Non che nel frattempo non si sia alzata la voce dei pastori contro l’istituto della pena capitale, anzi: un esempio è proprio la Campagna di cui quest’anno ricorre il decennale, tuttavia neppure nel 2005 con un documento come «A Culture of Life and the Penalty of Death» riuscirono nell’impresa di convincere i loro fedeli. In anni di battaglie Pro-Life (per l’abolizione della legge che consente l’aborto) il tema della pena di morte – peraltro quasi assente anche dalle campagne elettorali presidenziali e congressuali – sembrava un argomento che era politicamente corretto tenere un po’ sottotono. Così non sono bastati i numerosi interventi di questi anni da parte di singoli vescovi, Commissione Giustizia e Pace o Conferenze episcopali di singoli stati (come quella dell’Illinois nel 2011) a far maturare una sensibilità contraria capace di incidere a livello politico.

Se qualcuno ora parla di «effetto Francesco» (il Papa si è espresso a più riprese condannando la pena capitale), in grado di far riprendere in mano il documento del 2005, è certo che fin dall’assemblea plenaria di Baltimora nello scorso autunno le priorità dei vescovi americani paiono aver imboccato una diversa direzione.

Già nel gennaio scorso i due vescovi presidenti della Commissione per la Giustizia Interna e lo Sviluppo Umano e di quella per la Vita, rispettivamente Wenski e O’ Malley, avevano accolto con favore l'annuncio della Corte Suprema di rivedere i protocolli farmacologici per le iniezioni letali nello stato dell'Oklahoma.

«Una pratica crudele, aveva detto l'arcivescovo di Miami Thomas G. Wenski, l'uso della pena di morte svaluta la vita e diminuisce il rispetto della dignità umana. Noi Vescovi continueremo a dire, che non possiamo insegnare a non uccidere uccidendo: ciò è profondamente sbagliato». «La società può proteggere se stessa in modi diversi e migliori del ricorso alla pena di morte. Preghiamo affinché la revisione di questi protocolli da parte della Corte porti a riconoscere che le pratiche di violenza istituzionalizzata contro qualunque persona erodono il rispetto per la santità di ogni vita umana».

«La pena capitale deve finire» aveva dichiarato il cardinale O’Malley arcivescovo di Boston cui avevano fatto eco le redazioni di quattro giornali cattolici - America, National Catholic Register, National Catholic Reporter e Our Sunday Visitor — per promuovere una sensibilizzazione diffusa.
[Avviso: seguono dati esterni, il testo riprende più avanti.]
(** One case of the switch of [decodeBody]; [None] is its default case. *)
Definition decodeCase (t : Z) : option (rd Message) :=
  if t =? MsgSessionParams then Some (
    RootName ← reader.str maxStr;
    SourceKind ← reader.u8;
    HashAlg ← reader.u8;
    GroupBytes ← reader.u64;
    Flags ← reader.u32;
    SourcePlatform ← reader.u8;
    PathNorm ← reader.u8;
    SenderVersion ← reader.str maxStr;
    MaxChannels ← reader.u32;
    FilterSignature ← reader.str maxStr;
    SysexcludeTag ← reader.str maxStr;
    mret (MSessionParams (SessionParams.mk RootName SourceKind HashAlg GroupBytes Flags
            SourcePlatform PathNorm SenderVersion MaxChannels FilterSignature SysexcludeTag)))
  else if t =? MsgSessionReady then Some (
    Channels ← reader.u16;
    GroupCredit ← reader.u16;
    PipelineDepth ← reader.u8;
    MaxChunk ← reader.u32;
    DestPlatform ← reader.u8;
    ReceiverVersion ← reader.str maxStr;
    DestFreeBytes ← reader.u64;
    mret (MSessionReady (SessionReady.mk Channels GroupCredit PipelineDepth MaxChunk DestPlatform
            ReceiverVersion DestFreeBytes)))
  else if t =? MsgScanProgress then Some (
    EntriesSeen ← reader.u64; BytesSeen ← reader.u64; ErrorsSeen ← reader.u32;
    mret (MScanProgress (ScanProgress.mk EntriesSeen BytesSeen ErrorsSeen)))
  else if t =? MsgScanComplete then Some (
    TotalFiles ← reader.u64;
    TotalBytes ← reader.u64;
    TotalGroups ← reader.u32;
    SkippedEntries ← reader.u32;
    ManifestDigest ← reader.blob maxDigest;
    mret (MScanComplete (ScanComplete.mk TotalFiles TotalBytes TotalGroups SkippedEntries ManifestDigest)))
  else if t =? MsgGroupManifest then Some (
    GroupID ← reader.u32;
    FirstFileID ← reader.u64;
    Entries ← counted maxEntryCount decodeManifestEntry;
    mret (MGroupManifest (GroupManifest.mk GroupID FirstFileID Entries)))
  else if t =? MsgGroupDecision then Some (
    GroupID ← reader.u32;
    Needed ← counted maxIndexList reader.u16;
    SkippedCount ← reader.u16;
    Rejected ← counted maxIndexList decodeRejected;
    mret (MGroupDecision (GroupDecision.mk GroupID Needed SkippedCount Rejected)))
  else if t =? MsgCredit then Some (
    AdditionalGroups ← reader.u16; mret (MCredit (Credit.mk AdditionalGroups)))
  else if t =? MsgFileRequest then Some (
    RequestID ← reader.u64; FileID ← reader.u64; Offset ← reader.u64; MaxChunk ← reader.u32;
    mret (MFileRequest (FileRequest.mk RequestID FileID Offset MaxChunk)))
  else if t =? MsgFileHeader then Some (
    RequestID ← reader.u64;
    FileID ← reader.u64;
    Size ← reader.u64;
    Mode ← reader.u32;
    MtimeSec ← reader.i64;
    MtimeNsec ← reader.u32;
    dl ← reader.u8;
    Digest ← reader.raw dl maxDigest;
    ChunkSize ← reader.u32;
    mret (MFileHeader (FileHeader.mk RequestID FileID Size Mode MtimeSec MtimeNsec Digest ChunkSize)))
  else if t =? MsgFileChunk then Some (
    RequestID ← reader.u64;
    Offset ← reader.u64;
    dl ← reader.u32;
    Data ← reader.raw dl maxChunkData;
    mret (MFileChunk (FileChunk.mk RequestID Offset Data)))
  else if t =? MsgFileComplete then Some (
    RequestID ← reader.u64;
    BytesSent ← reader.u64;
    dl ← reader.u8;
    DigestFull ← reader.raw dl maxDigest;
    mret (MFileComplete (FileComplete.mk RequestID BytesSent DigestFull)))
  else if t =? MsgFileError then Some (
    RequestID ← reader.u64;
    Code ← reader.u16;
    Retryable ← reader.u8;
    Message ← reader.str maxStr;
    mret (MFileError (FileError.mk RequestID Code Retryable Message)))
  else if t =? MsgFileCancel then Some (
    RequestID ← reader.u64; Reason ← reader.u16;
    mret (MFileCancel (FileCancel.mk RequestID Reason)))
  else if t =? MsgSessionSummary then Some (
    decodeSummary (λ ft ftr fs ff bt gt d, MSessionSummary (SessionSummary.mk ft ftr fs ff bt gt d)))
  else if t =? MsgSessionSummaryAck then Some (
    decodeSummary (λ ft ftr fs ff bt gt d, MSessionSummaryAck (SessionSummaryAck.mk ft ftr fs ff bt gt d)))
  else if t =? MsgError then Some (
    Code ← reader.u16;
    Fatal ← reader.u8;
    Message ← reader.str maxStr;
    rem ← remaining;
    Detail ← (if 0 <? rem then reader.str maxStr else mret []);
    mret (MError (Error.mk Code Fatal Message Detail)))
  else if t =? MsgPing then Some (Token ← reader.u64; mret (MPing (Ping.mk Token)))
  else if t =? MsgPong then Some (Token ← reader.u64; mret (MPong (Pong.mk Token)))
  else if t =? MsgSessionResume then Some (
    SessionID ← reader.u64;
    Nonce ← reader.blob maxBlob;
    Tag ← reader.blob maxBlob;
    LastSeqSeen ← reader.u64;
    mret (MSessionResume (SessionResume.mk SessionID Nonce Tag LastSeqSeen)))
  else None.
«Per costruire una cultura della vita, la pena capitale deve essere abolita»: scrivono ora gli stessi Vescovi presidenti, in una nota congiunta. Se molti Stati nel frattempo hanno deciso di abolirla (New York, New Jersey, New Mexico, Illinois, Connecticut, Maryland e Nebraska), «tuttavia c’è ancora molto da fare». «La pena di morte è inammissibile, si tratta di un reato contro l'inviolabilità della vita e della dignità della persona umana», scrivono citando la lettera di papa Francesco indirizzata nel marzo scorso a Federico Mayor, presidente della Commissione internazionale contro la pena di morte. La fede cattolica offre una prospettiva unica sul crimine e sulla punizione, una prospettiva basata sulla misericordia e sulla salvezza, non su una condanna in se stessa, mentre la pena di morte elimina ogni prospettiva di conversione dell’anima della persona condannata per aprirla ad una vita nuova. «Se la società può proteggere se stessa senza porre fine ad una vita umana, allora deve farlo, perché oggi c’è questa capacità».
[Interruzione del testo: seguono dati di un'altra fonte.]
Definition Build (es : list Entry) (opts : Options) : result gerr Plan :=
  match validateFilters (Filters opts) with
  | Some e => Err e
  | None =>
      let filterSig := FilterSignature opts in
      let '(decs, pruned) := pass1 opts es in
      let '(ks, exclusions, excluded) := pass2 pruned decs in
      let ks := sortKeyed ks in
      let entries := k_e <$> ks in
      let keys := k_key <$> ks in
      let '(files, bytes_) := countFiles entries in
      Ok (mkPlan entries keys (indexKeys 0 keys ∅) (computeGroups entries (groupTarget (GroupBytes opts)))
            exclusions filterSig (computeDigest entries keys filterSig) files bytes_ excluded)
  end.

(** ** Queries *)
Definition NumGroups (p : Plan) : nat :=
  if (length (groupStart p) <? 2)%nat then 0 else length (groupStart p) - 1.
Definition startAt (p : Plan) (i : nat) : nat := default 0%nat (groupStart p !! i).
(** [p.entries[p.groupStart[i]:p.groupStart[i+1]]]. *)
Definition Group (p : Plan) (i : nat) : list Entry :=
  take (startAt p (S i) - startAt p i) (drop (startAt p i) (entries p)).
Definition Groups (p : Plan) : list (list Entry) := Group p <$> seq 0 (NumGroups p).
Definition GroupFirstID (p : Plan) (i : nat) : Z := Z.of_nat (startAt p i).
Definition GroupFirsts (p : Plan) : list Z := GroupFirstID p <$> seq 0 (NumGroups p).
Definition FileID (p : Plan) (relSlashPath : bytes) : option Z :=
  idByKey p !! (orderingKey relSlashPath).1.

(** [sort.Search]. *)
Fixpoint search_go (fuel i j : nat) (f : nat → bool) : nat :=
  match fuel with
  | O => i
  | S fuel =>
      if (i <? j)%nat then
        let h := ((i + j) / 2)%nat in
        if negb (f h) then search_go fuel (h + 1) j f else search_go fuel i h f
      else i
  end.
Definition Search (n : nat) (f : nat → bool) : nat := search_go n 0 n f.
Definition GroupID (p : Plan) (fileID : Z) : Z :=
  Z.of_nat (Search (NumGroups p) (λ k, fileID <? Z.of_nat (startAt p (k + 1)))).
End plan.

(** ** Specification of the two passes *)
Section passes.
Context `{PlanEnv}.
Implicit Types (e : Entry) (es : list Entry) (opts : Options).

Lemma toSlash_id p : toSlash p = p.
Proof. done. Qed.

(** The directories whose subtrees are dropped. *)
Definition prunedDirs opts es : gset bytes :=
  list_to_set (d_slash <$> filter (λ d, d_pruneDir d = true) (classify opts <$> es)).

Definition admitted opts es (d : dec) : Prop :=
  underPruned (prunedDirs opts es) (d_slash d) = false ∧ d_dropped d = false.
Definition excluded opts es (d : dec) : Prop :=
  underPruned (prunedDirs opts es) (d_slash d) = false ∧ d_dropped d = true.
Definition excl (d : dec) : Exclusion := mkExcl (RelPath (d_e d)) (d_rule d) (d_pruneDir d).

#[global] Instance admitted_dec opts es d : Decision (admitted opts es d).
Proof. unfold admitted. apply _. Defined.
#[global] Instance excluded_dec opts es d : Decision (excluded opts es d).
Proof. unfold excluded. apply _. Defined.

Lemma classify_slash opts e : d_slash (classify opts e) = RelPath e ∧ d_e (classify opts e) = e.
Proof.
  unfold classify. rewrite toSlash_id. destruct (KeepSystemFiles opts); cbn [d_dropped].
  - destruct (filterAdmits _ _ _) as [[] ?]; done.
  - destruct (MatchSystemFile _ _ _) as [[? ?]|]; cbn [d_dropped]; [done|].
    destruct (filterAdmits _ _ _) as [[] ?]; done.
Qed.

(** Only a dropped directory prunes. *)
Lemma classify_prune opts e :
  d_pruneDir (classify opts e) = true → d_dropped (classify opts e) = true ∧ Typ e = TypeDir.
Proof.
  unfold classify. rewrite toSlash_id.
  assert (Hdir : isDir e = true → Typ e = TypeDir).
  { unfold isDir. intros ?. by bool_to_prop. }
  assert (Hgo : ∀ rules fc b, match MatchSystemFile_go rules fc (isDir e) b with
                              | Some (_, true) => isDir e = true | _ => True end).
  { induction rules as [|r rules IH]; intros fc b; cbn; [done|].
    destruct (_ && _); [apply IH|]. destruct (sysNameMatches r fc); [|apply IH].
    by destruct (sr_dir r), (isDir e). }
  destruct (KeepSystemFiles opts); cbn [d_dropped].
  - destruct (filterAdmits _ _ _) as [[] ?]; cbn; auto. done.
  - unfold MatchSystemFile. specialize (Hgo sysRules (finalComponent (RelPath e)) (atRoot (RelPath e))).
    destruct (MatchSystemFile_go _ _ _ _) as [[? []]|]; cbn [d_dropped d_pruneDir]; auto; [done|].
    destruct (filterAdmits _ _ _) as [[] ?]; cbn; auto. done.
Qed.

Lemma pass1_spec opts es : pass1 opts es = (classify opts <$> es, prunedDirs opts es).
Proof.
  unfold pass1.
  cut (∀ ds P, foldl (λ '(decs, pruned) e,
      let d := classify opts e in
      (decs ++ [d], if d_pruneDir d then {[d_slash d]} ∪ pruned else pruned)) (ds, P) es =
    (ds ++ (classify opts <$> es), prunedDirs opts es ∪ P)).
  { intros Hc. rewrite Hc. by rewrite app_nil_l, (right_id_L ∅ (∪)). }
  induction es as [|e es IH]; intros ds P; cbn [foldl].
  - unfold prunedDirs; cbn. by rewrite app_nil_r, (left_id_L ∅ (∪)).
  - rewrite IH, <- app_assoc. f_equal. unfold prunedDirs. rewrite fmap_cons, filter_cons.
    destruct (d_pruneDir (classify opts e)) eqn:E; [rewrite decide_True by done|rewrite decide_False by done].
    + rewrite fmap_cons, list_to_set_cons. set_solver.
    + done.
Qed.

Lemma pass2_spec opts es :
  pass2 (prunedDirs opts es) (classify opts <$> es) =
  (keyOf <$> filter (admitted opts es) (classify opts <$> es),
   excl <$> filter (excluded opts es) (classify opts <$> es),
   Z.of_nat (length (filter (excluded opts es) (classify opts <$> es)))).
Proof.
  unfold pass2. generalize (classify opts <$> es) as ds. intros ds.
  match goal with |- foldl ?f _ _ = _ =>
    cut (∀ ks ex n, foldl f (ks, ex, n) ds =
      (ks ++ (keyOf <$> filter (admitted opts es) ds), ex ++ (excl <$> filter (excluded opts es) ds),
       n + Z.of_nat (length (filter (excluded opts es) ds)))) end.
  { intros Hc. by rewrite Hc. }
  induction ds as [|d ds IH]; intros ks ex n; cbn [foldl].
  - cbn. by rewrite !app_nil_r, Z.add_0_r.
  - rewrite !filter_cons.
    assert (Ha : admitted opts es d ↔ underPruned (prunedDirs opts es) (d_slash d) = false ∧ d_dropped d = false) by done.
    assert (Hx : excluded opts es d ↔ underPruned (prunedDirs opts es) (d_slash d) = false ∧ d_dropped d = true) by done.
    destruct (decide (admitted opts es d)) as [A|A], (decide (excluded opts es d)) as [X|X].
    + apply Ha in A as [_ A]. apply Hx in X as [_ X]. congruence.
    + apply Ha in A as [-> ->]. rewrite IH, fmap_cons. by rewrite <- app_assoc.
    + apply Hx in X as [-> ->]. rewrite IH, fmap_cons. rewrite <- app_assoc. cbn [length app].
      f_equal. lia.
    + destruct (underPruned _ (d_slash d)) eqn:E1; [by rewrite IH|].
      destruct (d_dropped d) eqn:E2; [by destruct X; apply Hx|by destruct A; apply Ha].
Qed.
I Vescovi non mancano di esprimere affetto, solidarietà e vicinanza alle vittime dei crimini ed alle loro famiglie, tuttavia è forte anche l’invito a «riconoscere la dignità umana di coloro che hanno commesso un reato, poiché anche quando devono pagare il loro debito alla società, essi devono riceve compassione e misericordia”.

«Come cristiani – conclude la Nota – siamo chiamati ad opporci alla cultura della morte testimoniando qualcosa di più grande che offre pienezza: il Vangelo della vita, della speranza e della misericordia».